Только крякнул начальник окротдела при таком перечне подозреваемых.

— Уж очень ловко сработано. Казалось, все они у нас в кулаке. Оставалось добраться до щербиновской квартиры. И в один миг как топором рубанули: концы в воду — и не за что ухватиться.

— А Жихарь? — подсказал Тарас Степанович.

Ласточкин отмахнулся:

— До Белоярова руки не дошли. Работали с осназовцами. Про себя — молчу. А вот он, — показал на Аверьяна, — пятый день женат, а родную еще в глаза не видел. В коммуну не ходили, здесь ночевали.

Ярош вскипел:

— Но мы же договаривались! Жихаря следовало взять до обыска у Тесляренко! А теперь явимся на пустое место. Вы это понимаете?

Ласточкин понимал.

— Нельзя сразу сесть на два стула, если они в разных городах.

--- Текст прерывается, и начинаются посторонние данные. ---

(* ===== verification/ApiUtil.v ===== *)
(** The analysis of types ([fuzz_target/api_util.rs]): when the result of one function
    can be passed to another and with which call type, which types are copied, which
    calls move or borrow their argument. *)

From S2P Require Import Prelude RustStd CleanTypes CallTypes PreludeTypes.
From S2P Require Import FuzzableTypes.

(** ** Signatures *)

Definition argument_type (argument : Argument) : Type_ :=
  match argument with mk_Argument type_ _ => type_ end.

Definition _extract_input_types (inputs : Arguments_) : list Type_ :=
  match inputs with mk_Arguments values => List.map argument_type values end.

Definition _extract_output_type (output : FnRetTy) : option Type_ :=
  match output with
  | Return_ ty => Some ty
  | DefaultReturn => None
  end.

(** ** Classification of types *)

Fixpoint _is_generic_type (ty : Type_) : bool :=
  match ty with
  | Generic _ => true
  | ResolvedPath (mk_Path _ _ segments) _ _ is_generic =>
      if is_generic then true
      else
        existsb (fun segment =>
          match segment with
          | mk_PathSegment _ (AngleBracketed args _) =>
              existsb (fun generic_arg =>
                match generic_arg with
                | GenericArg_Type inner_ty => _is_generic_type inner_ty
                | _ => false
                end) args
          | mk_PathSegment _ (Parenthesized inputs output) =>
              existsb _is_generic_type inputs
              || match output with
                 | Some output_ty => _is_generic_type output_ty
                 | None => false
                 end
          end) segments
  | Tuple types => existsb _is_generic_type types
  | Slice inner_type | Array inner_type _ | RawPointer _ inner_type
  | BorrowedRef _ _ inner_type => _is_generic_type inner_type
  | _ => false
  end.

(** The body of [_is_end_type]; [rec] is the recursive call. *)
Definition is_end_type_body (full_name_map : FullNameMap) (rec : Type_ -> bool)
    (ty : Type_) : bool :=
  match ty with
  | ResolvedPath _ _ _ _ =>
      if _prelude_type_need_special_dealing ty full_name_map then
        if rec (_get_final_type (from_type ty full_name_map)) then true else false
      else false
  | Generic _ => false
  | Primitive _ => true
  | Never => true
  | BareFunction _ => false
  | Tuple inner => forallb rec inner
  | Slice inner_type | Array inner_type _ | RawPointer _ inner_type => rec inner_type
  | BorrowedRef _ _ inner_type => rec inner_type
  | QPath _ _ _ => false
  | Infer => false
  | ImplTrait _ => false
  end.

Definition _is_end_type (ty : Type_) (full_name_map : FullNameMap) : bool :=
  fixm type_size (is_end_type_body full_name_map) false ty.

Definition copy_primitive (p : PrimitiveType) : bool :=
  match p with
  | PrimitiveType.Isize | PrimitiveType.I8 | PrimitiveType.I16 | PrimitiveType.I32
  | PrimitiveType.I64 | PrimitiveType.I128 | PrimitiveType.Usize | PrimitiveType.U8
  | PrimitiveType.U16 | PrimitiveType.U32 | PrimitiveType.U64 | PrimitiveType.U128
  | PrimitiveType.F32 | PrimitiveType.F64 | PrimitiveType.Char | PrimitiveType.Bool => true
  | _ => false
  end.

Fixpoint _copy_type (type_ : Type_) : bool :=
  match type_ with
  | ResolvedPath _ _ _ _ => false
  | Generic _ => false
  | Primitive primitive_type => copy_primitive primitive_type
  | BareFunction _ | Never | Infer => false
  | Tuple types => forallb _copy_type types
  | Slice _ => false
  | Array inner_type _ => if _copy_type inner_type then true else false
  | RawPointer _ _ => true
  | BorrowedRef _ mutability _ =>
      match mutability with
      | Mut => false
      | Not => true
      end
  | QPath _ _ _ => false
  | ImplTrait _ => false
  end.

Definition is_fuzzable_type (ty_ : Type_) (full_name_map : FullNameMap) : bool :=
  match fuzzable_call_type ty_ full_name_map with
  | FuzzableCallType.NoFuzzable => false
  | _ => true
  end.

(** ** Equality of named types up to their lifetime arguments *)

Definition without_lifetimes (args : list GenericArg) : list GenericArg :=
  foldl (fun new_args arg =>
    match arg with
    | GenericArg_Lifetime _ => new_args
    | GenericArg_Const _ | GenericArg_Type _ => new_args ++ [arg]
    end) [] args.

Definition new_segments_without_lifetime (old_path_segments : list PathSegment)
    : list PathSegment :=
  foldl (fun res old_path_segment =>
    match old_path_segment with
    | mk_PathSegment segment_name (AngleBracketed args bindings) =>
        res ++ [mk_PathSegment segment_name (AngleBracketed (without_lifetimes args) bindings)]
    | _ => res ++ [old_path_segment]
    end) [] old_path_segments.

(** The loop [for i in 0..lsegment_len] compares the segments pairwise. *)
Fixpoint segments_agree (l r : list PathSegment) : bool :=
  match l, r with
  | x :: l', y :: r' => if decide (x <> y) then false else segments_agree l' r'
  | _, _ => true
  end.

Definition _resolved_path_equal_without_lifetime (ltype rtype : Type_) : bool :=
  match ltype, rtype with
  | ResolvedPath (mk_Path lglobal lres lsegments) _ ldid lis_generic,
    ResolvedPath (mk_Path rglobal rres rsegments) _ rdid ris_generic =>
      if lis_generic || ris_generic then false
      else if decide (ldid <> rdid) then false
      else if decide (lglobal <> rglobal \/ lres <> rres
                      \/ length lsegments <> length rsegments) then false
      else
        segments_agree (new_segments_without_lifetime lsegments)
          (new_segments_without_lifetime rsegments)
  | _, _ => false
  end.

(** ** Compatibility of an output type with an input type *)

(** [match inner { _NotCompatible => _NotCompatible, _ => .. }]. *)
Definition unless_NotCompatible (inner : CallType) (f : CallType -> CallType) : CallType :=
  match inner with
  | _NotCompatible => _NotCompatible
  | _ => f inner
  end.

(** The number types of [_same_type_primitive]. *)
Definition number_primitive (p : PrimitiveType) : bool :=
  match p with
  | PrimitiveType.Isize | PrimitiveType.I8 | PrimitiveType.I16 | PrimitiveType.I32
  | PrimitiveType.I64 | PrimitiveType.I128 | PrimitiveType.Usize | PrimitiveType.U8
  | PrimitiveType.U16 | PrimitiveType.U32 | PrimitiveType.U64 | PrimitiveType.U128
  | PrimitiveType.F32 | PrimitiveType.F64 => true
  | _ => false
  end.

Definition _same_type_primitive (primitive_type : PrimitiveType) (input_type : Type_)
    : CallType :=
  if number_primitive primitive_type then
    match input_type with
    | Primitive input_primitive_type =>
        if decide (primitive_type = input_primitive_type) then _DirectCall
        else if number_primitive input_primitive_type then
          _AsConvert (PrimitiveType.as_str input_primitive_type)
        else
          match input_primitive_type with
          | PrimitiveType.Char =>
              if decide (primitive_type = PrimitiveType.U8) then
                _AsConvert (PrimitiveType.as_str input_primitive_type)
              else _NotCompatible
          | _ => _NotCompatible
          end
    | _ => _NotCompatible
    end
  else
    match primitive_type with
    | PrimitiveType.Char =>
        match input_type with
        | Primitive PrimitiveType.Char => _DirectCall
        | Primitive PrimitiveType.U8 => _AsConvert (PrimitiveType.as_str PrimitiveType.U8)
        | _ => _NotCompatible
        end
    | _ => _NotCompatible
    end.

Section same_type.
Variable full_name_map : FullNameMap.

(** [rec] is the recursive call of [_same_type_hard_mode]. *)
Section body.
Variable rec : Type_ -> Type_ -> CallType.

Definition _same_type_resolved_path (output_type input_type : Type_) : CallType :=
  if _prelude_type_need_special_dealing output_type full_name_map then
    let output_prelude_type := from_type output_type full_name_map in
    unless_NotCompatible (rec (_get_final_type output_prelude_type) input_type)
      (_unwrap_call_type output_prelude_type)
  else
    match input_type with
    | ResolvedPath _ _ _ _ =>
        if decide (output_type = input_type) then _DirectCall
        else if _resolved_path_equal_without_lifetime output_type input_type then _DirectCall
        else _NotCompatible
    | _ => _NotCompatible
    end.

Definition _same_type_raw_pointer (inner_type input_type : Type_) : CallType :=
  unless_NotCompatible (rec inner_type input_type) _UnsafeDeref.

Definition _same_type_borrowed_ref (inner_type input_type : Type_) : CallType :=
  unless_NotCompatible (rec inner_type input_type) (fun inner_compatible =>
    if _copy_type inner_type then _Deref inner_compatible else _NotCompatible).

Definition _borrowed_ref_in_same_type (mutability : Mutability) (inner_type output_type : Type_)
    : CallType :=
  unless_NotCompatible (rec output_type inner_type) (fun inner_compatible =>
    match mutability with
    | Mut => _MutBorrowedRef inner_compatible
    | Not => _BorrowedRef inner_compatible
    end).

Definition _raw_pointer_in_same_type (mutability : Mutability) (inner_type output_type : Type_)
    : CallType :=
  unless_NotCompatible (rec output_type inner_type) (fun inner_compatible =>
    match mutability with
    | Mut => _MutRawPointer inner_compatible inner_type
    | Not => _ConstRawPointer inner_compatible inner_type
    end).

(** The end of the function: the cases on the output type. *)
Definition same_type_by_output (output_type input_type : Type_) : CallType :=
  match output_type with
  | ResolvedPath _ _ _ _ => _same_type_resolved_path output_type input_type
  | Generic _ => _NotCompatible
  | Primitive primitive_type => _same_type_primitive primitive_type input_type
  | BareFunction _ => _NotCompatible
  | Tuple _ => _NotCompatible
  | Slice _ => _NotCompatible
  | Array _ _ => _NotCompatible
  | Never | Infer => _NotCompatible
  | RawPointer _ inner_type => _same_type_raw_pointer inner_type input_type
  | BorrowedRef _ _ inner_type => _same_type_borrowed_ref inner_type input_type
  | QPath _ _ _ => _NotCompatible
  | ImplTrait _ => _NotCompatible
  end.

Definition same_type_hard_mode_body (output_type input_type : Type_) : CallType :=
  if decide (output_type = input_type) then _DirectCall
  else
    match input_type with
    | BorrowedRef _ mutability inner_type =>
        _borrowed_ref_in_same_type mutability inner_type output_type
    | RawPointer mutability inner_type =>
        _raw_pointer_in_same_type mutability inner_type output_type
    | _ =>
        if _prelude_type_need_special_dealing input_type full_name_map then
          let input_prelude_type := from_type input_type full_name_map in
          unless_NotCompatible (rec output_type (_get_final_type input_prelude_type))
            (_to_call_type input_prelude_type)
        else same_type_by_output output_type input_type
    end.
End body.

Definition _same_type_hard_mode (output_type input_type : Type_) : CallType :=
  fixm (fun p => type_size p.1 + type_size p.2)
    (fun rec p => same_type_hard_mode_body (fun o i => rec (o, i)) p.1 p.2)
    _NotCompatible (output_type, input_type).

Definition _same_type (output_type input_type : Type_) (hard_mode : bool) : CallType :=
  if hard_mode then _same_type_hard_mode output_type input_type
  else _NotCompatible.
End same_type.

(** ** Moves and borrows *)

Definition _move_condition (input_type : Type_) (call_type : CallType) : bool :=
  if _contains_move_call_type call_type then true
  else if negb (_copy_type input_type) then
    match call_type with
    | _DirectCall | _Deref _ | _UnsafeDeref _ | _UnwrapOption _ | _UnwrapResult _ => true
    | _ => false
    end
  else false.

Definition _is_mutable_borrow_occurs (input_type_ : Type_) (call_type : CallType) : bool :=
  if _contains_move_call_type call_type then false
  else
    match input_type_ with
    | BorrowedRef _ Mut _ | RawPointer Mut _ =>
        match call_type with
        | _DirectCall | _MutBorrowedRef _ | _MutRawPointer _ _ => true
        | _ => false
        end
    | _ => false
    end.

Definition _is_immutable_borrow_occurs (input_type : Type_) (call_type : CallType) : bool :=
  match input_type with
  | BorrowedRef _ Not _ | RawPointer Not _ =>
      match call_type with
      | _DirectCall | _BorrowedRef _ | _ConstRawPointer _ _ => true
      | _ => false
      end
  | _ => false
  end.

Definition _need_mut_tag (call_type : CallType) : bool :=
  match call_type with
  | _MutBorrowedRef _ | _MutRawPointer _ _ => true
  | _ => false
  end.

(** ** Lemmas *)

Lemma is_end_type_contractive m : contractive type_size (is_end_type_body m).
Proof.
  intros f g t Heq. unfold is_end_type_body.
  assert (Hch : forall s, s ∈ type_children t -> f s = g s).
  { intros s Hs. by apply Heq, child_size. }
  destruct t; try done; try (by rewrite Hch by (cbn; constructor)).
  - destruct (_prelude_type_need_special_dealing _ m) eqn:Hn; [|done].
    rewrite Heq; [done|]. by apply final_type_smaller.
  - cbn in Hch. induction types as [|x types IH]; [done|]. cbn.
    rewrite Hch by constructor. f_equal. apply IH.
    + intros y Hy. apply Heq. cbn in *. lia.
    + intros s Hs. apply Hch. by constructor.
Qed.

Lemma is_end_type_unfold t m :
  _is_end_type t m = is_end_type_body m (fun t => _is_end_type t m) t.
Proof. apply fixm_unfold, is_end_type_contractive. Qed.

Lemma same_type_contractive m :
  contractive (fun p => type_size p.1 + type_size p.2)
    (fun rec p => same_type_hard_mode_body m (fun o i => rec (o, i)) p.1 p.2).
Proof.
  intros f g [o i] Heq. cbn [fst snd] in *.
  assert (Hsi : forall s, s ∈ type_children i -> f (o, s) = g (o, s)).
  { intros s Hs%child_size. apply Heq. cbn. lia. }
  assert (Hso : forall s, s ∈ type_children o -> f (s, i) = g (s, i)).
  { intros s Hs%child_size. apply Heq. cbn. lia. }
  assert (Hpi : _prelude_type_need_special_dealing i m = true ->
    f (o, _get_final_type (from_type i m)) = g (o, _get_final_type (from_type i m))).
  { intros Hn%final_type_smaller. apply Heq. cbn. lia. }
  assert (Hpo : _prelude_type_need_special_dealing o m = true ->
    f (_get_final_type (from_type o m), i) = g (_get_final_type (from_type o m), i)).
  { intros Hn%final_type_smaller. apply Heq. cbn. lia. }
  assert (Hout : same_type_by_output m (fun o i => f (o, i)) o i =
                 same_type_by_output m (fun o i => g (o, i)) o i).
  { assert (Hres : _same_type_resolved_path m (fun o i => f (o, i)) o i =
                   _same_type_resolved_path m (fun o i => g (o, i)) o i).
    { unfold _same_type_resolved_path.
      destruct (_prelude_type_need_special_dealing o m); [by rewrite Hpo|done]. }
    destruct o; try done; cbn [same_type_by_output].
    - unfold _same_type_raw_pointer. by rewrite Hso by constructor.
    - unfold _same_type_borrowed_ref. by rewrite Hso by constructor. }
  unfold same_type_hard_mode_body. destruct (decide (o = i)); [done|].
  rewrite Hout.
  assert (Hin : forall a b,
    (if _prelude_type_need_special_dealing i m
     then unless_NotCompatible (f (o, _get_final_type (from_type i m))) a else b) =
    (if _prelude_type_need_special_dealing i m
     then unless_NotCompatible (g (o, _get_final_type (from_type i m))) a else b)).
  { intros a b. destruct (_prelude_type_need_special_dealing i m); [by rewrite Hpi|done]. }
  destruct i; try apply Hin.
  - unfold _raw_pointer_in_same_type. by rewrite Hsi by constructor.
  - unfold _borrowed_ref_in_same_type. by rewrite Hsi by constructor.
Qed.

Lemma same_type_unfold m o i :
  _same_type_hard_mode m o i = same_type_hard_mode_body m (_same_type_hard_mode m) o i.
Proof.
  unfold _same_type_hard_mode at 1.
  by rewrite fixm_unfold by apply same_type_contractive.
Qed.

Lemma unless_NotCompatible_inv inner f c :
  unless_NotCompatible inner f = c -> c <> _NotCompatible ->
  inner <> _NotCompatible /\ c = f inner.
Proof. intros <- Hne. by destruct inner. Qed.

— Осназовцы — никуда бы ни делись! А Жихарь — союзник Тесляренко.

— Не Жихарь передал яд арестованному, а кто-то из нас, или из осназовцев. Здесь искали! — резко ответил Иван Спиридонович.

— Искали! А что толку?

— Неизвестно, какой был бы толк, если бы занимались Жихарем.

— Да теперь-то уж, думаю, никакого не будет: вторые сутки на исходе, как мы перетряхнули все в доме Тесляренко. Надо было исправлять положение.

— Возьмем Жихаря и Серого, который каким-то образом связан с Вольским; по крайней мере, вместе ходили за контрабандой.

Иван Спиридонович собрал у себя всех, кто должен был принимать участие в предстоящей операции.

— Вы, Тарас Степанович, берете с Коганом Жихаря, мы с Сурмачом — Серого.

Разработали подробный план, уточнили все детали. Дотошно начальник окротдела вникал во все мелочи, требовал от каждого скрупулезного знания своих обязанностей.

Коган откровенно радовался предстоящему хлопотному делу:

— Хоть встряхнусь немножко, а то закоржавеешь, плесенью покроешься, копаясь в бумажках, и слопают тебя мыши, приняв за какую-то старую подшивку.

* * *

Добрались до Белояровской милиции.

Матвей Кириллович оказался на месте. Он только что вернулся с происшествия: в селе Гусаковке ловко воровали скот, особенно лошадей.

— Думаю, кто-то из своих.

Сурмач объяснил ему цель приезда. Опытный милиционер предложил послать вначале Цветаева разведать обстановку.

— Петькино войско на Николая Жихаря имеет свои виды и следит за каждым его шагом.

Вскоре появился Петька с двумя ведрами воды. Дядя Вася, как и обычно, помог ему втащить их в Дежурку.

Увидев Сурмача, Петька с обидой сказал:

— Ушился твой Жихарь! Вот!

— Как это «ушился»? — вырвалось у Аверьяна.

— А просто. Четыре дня тому они с Серым пригнали подводу. Затянули в нее два здоровенных ящика, притрусили соломой и укатили. Им помогал нищий с толкучки, тот, с бородавкой на носу. Прозрел, гад. Мотался — будь здоров. А лошадей нахлестывали, словно за ними волки гнались.